(* ===== verification/Huffman.v ===== *)
(** * Huffman coding of header strings

    [include/chttp2/hpack/huffman.hpp] and [src/hpack/huffman.cpp]: the code
    of RFC 7541 Appendix B, the 8-bits-at-a-time decoding tree, and the
    encoder and decoder with their fixed-width shift registers. *)

From S2P Require Import Prelude Outcome ByteBuffer.

(** ** Bit strings

    Most-significant-bit-first bit strings of integers and byte strings, the
    specification language of the code. *)

(** The [n] low bits of [v], most significant first. *)
Fixpoint to_bits (n : nat) (v : Z) : list bool :=
  match n with
  | O => []
  | S n' => Z.testbit v (Z.of_nat n') :: to_bits n' v
  end.

Definition byte_bits (b : byte) : list bool := to_bits 8 (b2z b).
Definition bytes_bits (l : bytes) : list bool := concat (map byte_bits l).

Lemma length_to_bits n v : length (to_bits n v) = n.
Proof. induction n; simpl; congruence. Qed.

Lemma length_bytes_bits l : length (bytes_bits l) = (8 * length l)%nat.
Proof.
  unfold bytes_bits. induction l as [|b l IH]; [done|].
  cbn [map concat]. rewrite length_app, IH. unfold byte_bits. rewrite length_to_bits. simpl. lia.
Qed.

Lemma bytes_bits_app l k : bytes_bits (l ++ k) = bytes_bits l ++ bytes_bits k.
Proof. unfold bytes_bits. rewrite map_app, concat_app. done. Qed.

Lemma bytes_bits_cons b l : bytes_bits (b :: l) = byte_bits b ++ bytes_bits l.
Proof. done. Qed.

(** Only the low [n] bits matter. *)
Lemma to_bits_ext n v w :
  (forall i, 0 <= i < Z.of_nat n -> Z.testbit v i = Z.testbit w i) -> to_bits n v = to_bits n w.
Proof.
  induction n as [|n IH]; intros H; [done|]. cbn [to_bits]. f_equal; [apply H; lia|].
  apply IH. intros i Hi. apply H. lia.
Qed.

Lemma to_bits_inj n v w :
  to_bits n v = to_bits n w -> forall i, 0 <= i < Z.of_nat n -> Z.testbit v i = Z.testbit w i.
Proof.
  induction n as [|n IH]; intros H i Hi; [lia|]. cbn [to_bits] in H. injection H as H1 H2.
  destruct (Z.eq_dec i (Z.of_nat n)) as [->|]; [done|]. apply IH; [done|lia].
Qed.

Lemma to_bits_mod n k v : Z.of_nat n <= k -> to_bits n (v mod 2 ^ k) = to_bits n v.
Proof. intros Hk. apply to_bits_ext. intros i Hi. apply Z.mod_pow2_bits_low. lia. Qed.

Lemma to_bits_small_inj n v w :
  0 <= v < 2 ^ Z.of_nat n -> 0 <= w < 2 ^ Z.of_nat n -> to_bits n v = to_bits n w -> v = w.
Proof.
  intros Hv Hw H. rewrite <- (Z.mod_small v (2 ^ Z.of_nat n)), <- (Z.mod_small w (2 ^ Z.of_nat n)) by lia.
  apply Z.bits_inj'. intros i Hi. destruct (Z.ltb_spec i (Z.of_nat n)).
  - rewrite !Z.mod_pow2_bits_low by lia. apply (to_bits_inj n); [done|lia].
  - rewrite !Z.mod_pow2_bits_high by lia. done.
Qed.

Lemma to_bits_split n m v : to_bits (n + m) v = to_bits n (Z.shiftr v (Z.of_nat m)) ++ to_bits m v.
Proof.
  induction n as [|n IH]; [done|]. cbn [to_bits Nat.add app]. f_equal; [|done].
  rewrite Z.shiftr_spec by lia. f_equal. lia.
Qed.

Lemma shiftr_lor_shiftl a c n : 0 <= n -> 0 <= c < 2 ^ n -> Z.shiftr (Z.lor (Z.shiftl a n) c) n = a.
Proof.
  intros Hn Hc. rewrite lor_shiftl_add, Z.shiftr_div_pow2, Z.div_add_l by lia.
  rewrite Z.div_small; lia.
Qed.

Lemma to_bits_lor_low n a c : 0 <= c -> to_bits n (Z.lor (Z.shiftl a (Z.of_nat n)) c) = to_bits n c.
Proof.
  intros Hc. apply to_bits_ext. intros i Hi. rewrite Z.lor_spec, Z.shiftl_spec_low by lia. done.
Qed.

(** Shifting in [n] new low bits. *)
Lemma to_bits_shift_in m n a c :
  0 <= c < 2 ^ Z.of_nat n ->
  to_bits (m + n) (Z.lor (Z.shiftl a (Z.of_nat n)) c) = to_bits m a ++ to_bits n c.
Proof.
  intros Hc. rewrite to_bits_split. f_equal; [|apply to_bits_lor_low; lia].
  rewrite shiftr_lor_shiftl by lia. done.
Qed.

Lemma byte_bits_inj b c : byte_bits b = byte_bits c -> b = c.
Proof.
  intros H. apply b2z_inj. apply (to_bits_small_inj 8); [apply b2z_range..|done].
Qed.

Lemma bytes_bits_inj l k : bytes_bits l = bytes_bits k -> l = k.
Proof.
  revert k. induction l as [|b l IH]; intros k H.
  - destruct k as [|c k]; [done|]. apply (f_equal length) in H.
    rewrite !length_bytes_bits in H. simpl in H. lia.
  - destruct k as [|c k].
    { apply (f_equal length) in H. rewrite !length_bytes_bits in H. simpl in H. lia. }
    rewrite !bytes_bits_cons in H. apply app_inj_1 in H as [Hb Hl].
    + f_equal; [by apply byte_bits_inj | by apply IH].
    + unfold byte_bits. by rewrite !length_to_bits.
Qed.

Lemma byte_bits_z2b v : byte_bits (z2b v) = to_bits 8 v.
Proof.
  unfold byte_bits. rewrite b2z_z2b. change 256 with (2 ^ 8). apply to_bits_mod. lia.
Qed.

Lemma bytes_bits_be_write n v : bytes_bits (be_write n v) = to_bits (8 * n) v.
Proof.
  induction n as [|n IH]; [done|]. cbn [be_write]. rewrite bytes_bits_cons, byte_bits_z2b, IH.
  replace (8 * S n)%nat with (8 + 8 * n)%nat by lia. rewrite to_bits_split. do 2 f_equal. f_equal. lia.
Qed.

Lemma to_bits_ones n : to_bits n (2 ^ Z.of_nat n - 1) = replicate n true.
Proof.
  assert (H : forall m, (m <= n)%nat -> to_bits m (2 ^ Z.of_nat n - 1) = replicate m true); [|by apply H].
  induction m as [|m IH]; intros Hm; [done|]. cbn [to_bits replicate]. f_equal; [|apply IH; lia].
  rewrite Z.sub_1_r, <- Z.ones_equiv, Z.ones_spec_low by lia. done.
Qed.

(** ** The code *)

Definition codes : list Z :=
  [
    0x1ff8; 0x7fffd8; 0xfffffe2; 0xfffffe3; 0xfffffe4; 0xfffffe5; 0xfffffe6; 0xfffffe7;
    0xfffffe8; 0xffffea; 0x3ffffffc; 0xfffffe9; 0xfffffea; 0x3ffffffd; 0xfffffeb; 0xfffffec;
    0xfffffed; 0xfffffee; 0xfffffef; 0xffffff0; 0xffffff1; 0xffffff2; 0x3ffffffe; 0xffffff3;
    0xffffff4; 0xffffff5; 0xffffff6; 0xffffff7; 0xffffff8; 0xffffff9; 0xffffffa; 0xffffffb;
    0x14; 0x3f8; 0x3f9; 0xffa; 0x1ff9; 0x15; 0xf8; 0x7fa; 0x3fa; 0x3fb; 0xf9; 0x7fb; 0xfa;
    0x16; 0x17; 0x18; 0x0; 0x1; 0x2; 0x19; 0x1a; 0x1b; 0x1c; 0x1d; 0x1e; 0x1f; 0x5c; 0xfb;
    0x7ffc; 0x20; 0xffb; 0x3fc; 0x1ffa; 0x21; 0x5d; 0x5e; 0x5f; 0x60; 0x61; 0x62; 0x63;
    0x64; 0x65; 0x66; 0x67; 0x68; 0x69; 0x6a; 0x6b; 0x6c; 0x6d; 0x6e; 0x6f; 0x70; 0x71;
    0x72; 0xfc; 0x73; 0xfd; 0x1ffb; 0x7fff0; 0x1ffc; 0x3ffc; 0x22; 0x7ffd; 0x3; 0x23; 0x4;
    0x24; 0x5; 0x25; 0x26; 0x27; 0x6; 0x74; 0x75; 0x28; 0x29; 0x2a; 0x7; 0x2b; 0x76; 0x2c;
    0x8; 0x9; 0x2d; 0x77; 0x78; 0x79; 0x7a; 0x7b; 0x7ffe; 0x7fc; 0x3ffd; 0x1ffd; 0xffffffc;
    0xfffe6; 0x3fffd2; 0xfffe7; 0xfffe8; 0x3fffd3; 0x3fffd4; 0x3fffd5; 0x7fffd9; 0x3fffd6;
    0x7fffda; 0x7fffdb; 0x7fffdc; 0x7fffdd; 0x7fffde; 0xffffeb; 0x7fffdf; 0xffffec;
    0xffffed; 0x3fffd7; 0x7fffe0; 0xffffee; 0x7fffe1; 0x7fffe2; 0x7fffe3; 0x7fffe4;
    0x1fffdc; 0x3fffd8; 0x7fffe5; 0x3fffd9; 0x7fffe6; 0x7fffe7; 0xffffef; 0x3fffda;
    0x1fffdd; 0xfffe9; 0x3fffdb; 0x3fffdc; 0x7fffe8; 0x7fffe9; 0x1fffde; 0x7fffea; 0x3fffdd;
    0x3fffde; 0xfffff0; 0x1fffdf; 0x3fffdf; 0x7fffeb; 0x7fffec; 0x1fffe0; 0x1fffe1;
    0x3fffe0; 0x1fffe2; 0x7fffed; 0x3fffe1; 0x7fffee; 0x7fffef; 0xfffea; 0x3fffe2; 0x3fffe3;
    0x3fffe4; 0x7ffff0; 0x3fffe5; 0x3fffe6; 0x7ffff1; 0x3ffffe0; 0x3ffffe1; 0xfffeb;
    0x7fff1; 0x3fffe7; 0x7ffff2; 0x3fffe8; 0x1ffffec; 0x3ffffe2; 0x3ffffe3; 0x3ffffe4;
    0x7ffffde; 0x7ffffdf; 0x3ffffe5; 0xfffff1; 0x1ffffed; 0x7fff2; 0x1fffe3; 0x3ffffe6;
    0x7ffffe0; 0x7ffffe1; 0x3ffffe7; 0x7ffffe2; 0xfffff2; 0x1fffe4; 0x1fffe5; 0x3ffffe8;
    0x3ffffe9; 0xffffffd; 0x7ffffe3; 0x7ffffe4; 0x7ffffe5; 0xfffec; 0xfffff3; 0xfffed;
    0x1fffe6; 0x3fffe9; 0x1fffe7; 0x1fffe8; 0x7ffff3; 0x3fffea; 0x3fffeb; 0x1ffffee;
    0x1ffffef; 0xfffff4; 0xfffff5; 0x3ffffea; 0x7ffff4; 0x3ffffeb; 0x7ffffe6; 0x3ffffec;
    0x3ffffed; 0x7ffffe7; 0x7ffffe8; 0x7ffffe9; 0x7ffffea; 0x7ffffeb; 0xffffffe; 0x7ffffec;
    0x7ffffed; 0x7ffffee; 0x7ffffef; 0x7fffff0; 0x3ffffee].

Definition lengths : list Z :=
  [
    13; 23; 28; 28; 28; 28; 28; 28; 28; 24; 30; 28; 28; 30; 28; 28; 28; 28; 28; 28; 28; 28;
    30; 28; 28; 28; 28; 28; 28; 28; 28; 28; 6; 10; 10; 12; 13; 6; 8; 11; 10; 10; 8; 11; 8;
    6; 6; 6; 5; 5; 5; 6; 6; 6; 6; 6; 6; 6; 7; 8; 15; 6; 12; 10; 13; 6; 7; 7; 7; 7; 7; 7; 7;
    7; 7; 7; 7; 7; 7; 7; 7; 7; 7; 7; 7; 7; 7; 7; 8; 7; 8; 13; 19; 13; 14; 6; 15; 5; 6; 5; 6;
    5; 6; 6; 6; 5; 7; 7; 6; 6; 6; 5; 6; 7; 6; 5; 5; 6; 7; 7; 7; 7; 7; 15; 11; 14; 13; 28;
    20; 22; 20; 20; 22; 22; 22; 23; 22; 23; 23; 23; 23; 23; 24; 23; 24; 24; 22; 23; 24; 23;
    23; 23; 23; 21; 22; 23; 22; 23; 23; 24; 22; 21; 20; 22; 22; 23; 23; 21; 23; 22; 22; 24;
    21; 22; 23; 23; 21; 21; 22; 21; 23; 22; 23; 23; 20; 22; 22; 22; 23; 22; 22; 23; 26; 26;
    20; 19; 22; 23; 22; 25; 26; 26; 26; 27; 27; 26; 24; 25; 19; 21; 26; 27; 27; 26; 27; 24;
    21; 21; 26; 26; 28; 27; 27; 27; 20; 24; 20; 21; 22; 21; 21; 23; 22; 22; 25; 25; 24; 24;
    26; 23; 26; 27; 26; 26; 27; 27; 27; 27; 27; 28; 27; 27; 27; 27; 27; 26].

(** [codes[static_cast<uint8_t>(c)]] and [lengths[static_cast<uint8_t>(c)]]. *)
Definition code_of (c : byte) : Z := default 0 (znth codes (b2z c)).
Definition length_of (c : byte) : Z := default 0 (znth lengths (b2z c)).

(** ** The decoding tree *)

Inductive Node : Type :=
| mkNode (children : list (option Node)) (leaf : bool) (bits symbol : Z).

Definition children (n : Node) : list (option Node) := let '(mkNode c _ _ _) := n in c.
Definition leaf (n : Node) : bool := let '(mkNode _ l _ _) := n in l.
Definition bits (n : Node) : Z := let '(mkNode _ _ b _) := n in b.
Definition symbol (n : Node) : Z := let '(mkNode _ _ _ s) := n in s.

(** [new Node()]: 256 null children. *)
Definition no_children : list (option Node) := replicate 256 None.
Definition new_node : Node := mkNode no_children false 0 0.
Definition new_leaf (sym len : Z) : Node := mkNode no_children true len sym.

(** [node->children[idx]]. *)
Definition child (n : Node) (idx : Z) : option Node :=
  match znth (children n) idx with Some o => o | None => None end.
Definition set_child (idx : Z) (c : Node) (n : Node) : Node :=
  mkNode (<[Z.to_nat idx := Some c]> (children n)) (leaf n) (bits n) (symbol n).

(** [for (j = start; j < start + count; ++j) if (!children[j]) ...]. *)
Fixpoint fill_leaves (count : nat) (j sym len : Z) (n : Node) : Node :=
  match count with
  | O => n
  | S count' =>
      let n := match child n j with
               | None => set_child j (new_leaf sym len) n
               | Some _ => n
               end in
      fill_leaves count' (j + 1) sym len n
  end.

(** One iteration of the loop over the symbols, from node [n]; the depth of
    the tree is at most 4. *)
Fixpoint insert_code (depth : nat) (code len sym : Z) (n : Node) : Node :=
  match depth with
  | O => n
  | S depth' =>
      if len >? 8 then
        let len := len - 8 in
        let idx := u8 (Z.shiftr code len) in
        let c := default new_node (child n idx) in
        set_child idx (insert_code depth' code len sym c) n
      else
        let shift := 8 - len in
        let start := u8 (Z.shiftl code shift) in
        let count := Z.shiftl 1 shift in
        fill_leaves (Z.to_nat count) start sym len n
  end.

Fixpoint insert_codes (sym : Z) (cs ls : list Z) (n : Node) : Node :=
  match cs, ls with
  | code :: cs', len :: ls' => insert_codes (sym + 1) cs' ls' (insert_code 4 code len sym n)
  | _, _ => n
  end.

Definition buildTree : Node := insert_codes 0 codes lengths new_node.
Definition getRoot : Node := buildTree.

(** ** Encoder *)

Definition encodedLength (str : bytes) : Z :=
  (fold_left (fun total c => total + length_of c) str 0 + 7) / 8.

(** The encoder's registers: [buf : uint64_t], [nbits : uint8_t]. *)
Record encoder := mk_encoder { out : bytes; ebuf : Z; nbits : Z }.

(** One symbol; four bytes are flushed when 32 bits are pending. *)
Definition encode_char (e : encoder) (c : byte) : encoder :=
  let buf := Z.lor (u64 (Z.shiftl (ebuf e) (length_of c))) (code_of c) in
  let nbits := u8 (nbits e + length_of c) in
  if nbits >=? 32 then
    let nbits := nbits - 32 in
    let word := u32 (Z.shiftr buf nbits) in
    mk_encoder (out e ++ be_write 4 word) buf nbits
  else mk_encoder (out e) buf nbits.

(** Pad with ones up to a byte boundary. *)
Definition pad_bits (e : encoder) : encoder :=
  let rem := nbits e mod 8 in
  if rem >? 0 then
    let pad := 8 - rem in
    mk_encoder (out e)
      (Z.lor (u64 (Z.shiftl (ebuf e) pad)) (Z.shiftl 1 pad - 1)) (nbits e + pad)
  else e.

(** [while (nbits >= 8)]: at most four bytes are pending. *)
Fixpoint flush_bytes (fuel : nat) (e : encoder) : outcome encoder :=
  match fuel with
  | O => Fault Hangs
  | S fuel' =>
      if nbits e >=? 8 then
        let nbits := nbits e - 8 in
        flush_bytes fuel' (mk_encoder (out e ++ [z2b (Z.shiftr (ebuf e) nbits)]) (ebuf e) nbits)
      else Ok e
  end.

Definition encode (str : bytes) : outcome bytes :=
  let e := fold_left encode_char str (mk_encoder [] 0 0) in
  let! e := flush_bytes 5 (pad_bits e) in
  Ok (out e).

(** ** Decoder *)

Inductive HuffmanResult : Type := HUFF_OK | INVALID_CODE.

(** The decoder's registers: [buf : uint32_t], [avail, pending : uint8_t]. *)
Record decoder := mk_decoder {
  node : Node; dbuf : Z; avail : Z; pending : Z; result : bytes
}.

(** [while (avail >= 8)]; [None] is the return of [INVALID_CODE]. *)
Fixpoint decode_bits (fuel : nat) (d : decoder) : outcome (option decoder) :=
  match fuel with
  | O => Fault Hangs
  | S fuel' =>
      if avail d >=? 8 then
        let idx := Z.land (Z.shiftr (dbuf d) (avail d - 8)) 0xff in
        match child (node d) idx with
        | None => Ok None
        | Some n =>
            if leaf n then
              let av := u8 (avail d - bits n) in
              decode_bits fuel'
                (mk_decoder getRoot (dbuf d) av av (result d ++ [z2b (symbol n)]))
            else
              decode_bits fuel' (mk_decoder n (dbuf d) (avail d - 8) (pending d) (result d))
        end
      else Ok (Some d)
  end.

(** [for (auto byte : data)]; fewer than 16 bits are ever pending. *)
Fixpoint decode_bytes (data : bytes) (d : decoder) : outcome (option decoder) :=
  match data with
  | [] => Ok (Some d)
  | b :: data' =>
      let d := mk_decoder (node d) (Z.lor (u32 (Z.shiftl (dbuf d) 8)) (b2z b))
                 (u8 (avail d + 8)) (u8 (pending d + 8)) (result d) in
      let! o := decode_bits 17 d in
      match o with None => Ok None | Some d => decode_bytes data' d end
  end.

(** [while (avail > 0)]: decode from the last (fewer than 8) bits. *)
Fixpoint decode_tail (fuel : nat) (d : decoder) : outcome decoder :=
  match fuel with
  | O => Fault Hangs
  | S fuel' =>
      if avail d >? 0 then
        let idx := Z.land (u32 (Z.shiftl (dbuf d) (8 - avail d))) 0xff in
        match child (node d) idx with
        | None => Ok d
        | Some n =>
            if negb (leaf n) || (bits n >? avail d) then Ok d
            else
              let av := u8 (avail d - bits n) in
              decode_tail fuel'
                (mk_decoder getRoot (dbuf d) av av (result d ++ [z2b (symbol n)]))
        end
      else Ok d
  end.

(** The padding test: at most 7 bits, all ones. *)
Definition check_padding (d : decoder) : HuffmanResult :=
  if pending d >? 7 then INVALID_CODE
  else
    let mask := Z.shiftl 1 (avail d) - 1 in
    if negb (Z.land (dbuf d) mask =? mask) then INVALID_CODE else HUFF_OK.

(** The result code and the decoded string (only meaningful on success). *)
Definition decode (data : bytes) : outcome (HuffmanResult * bytes) :=
  let! o := decode_bytes data (mk_decoder getRoot 0 0 0 []) in
  match o with
  | None => Ok (INVALID_CODE, [])
  | Some d =>
      let! d := decode_tail 17 d in
      Ok (check_padding d, result d)
  end.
==========
**YOUR TASK**
Please copy the lines in the records above between the one holding "(** ** Bit strings" and the one holding "match n with", inclusive, exactly and with no other line.

**ANSWER TO THE PROBLEM**
(** ** Bit strings

    Most-significant-bit-first bit strings of integers and byte strings, the
    specification language of the code. *)

(** The [n] low bits of [v], most significant first. *)
Fixpoint to_bits (n : nat) (v : Z) : list bool :=
  match n with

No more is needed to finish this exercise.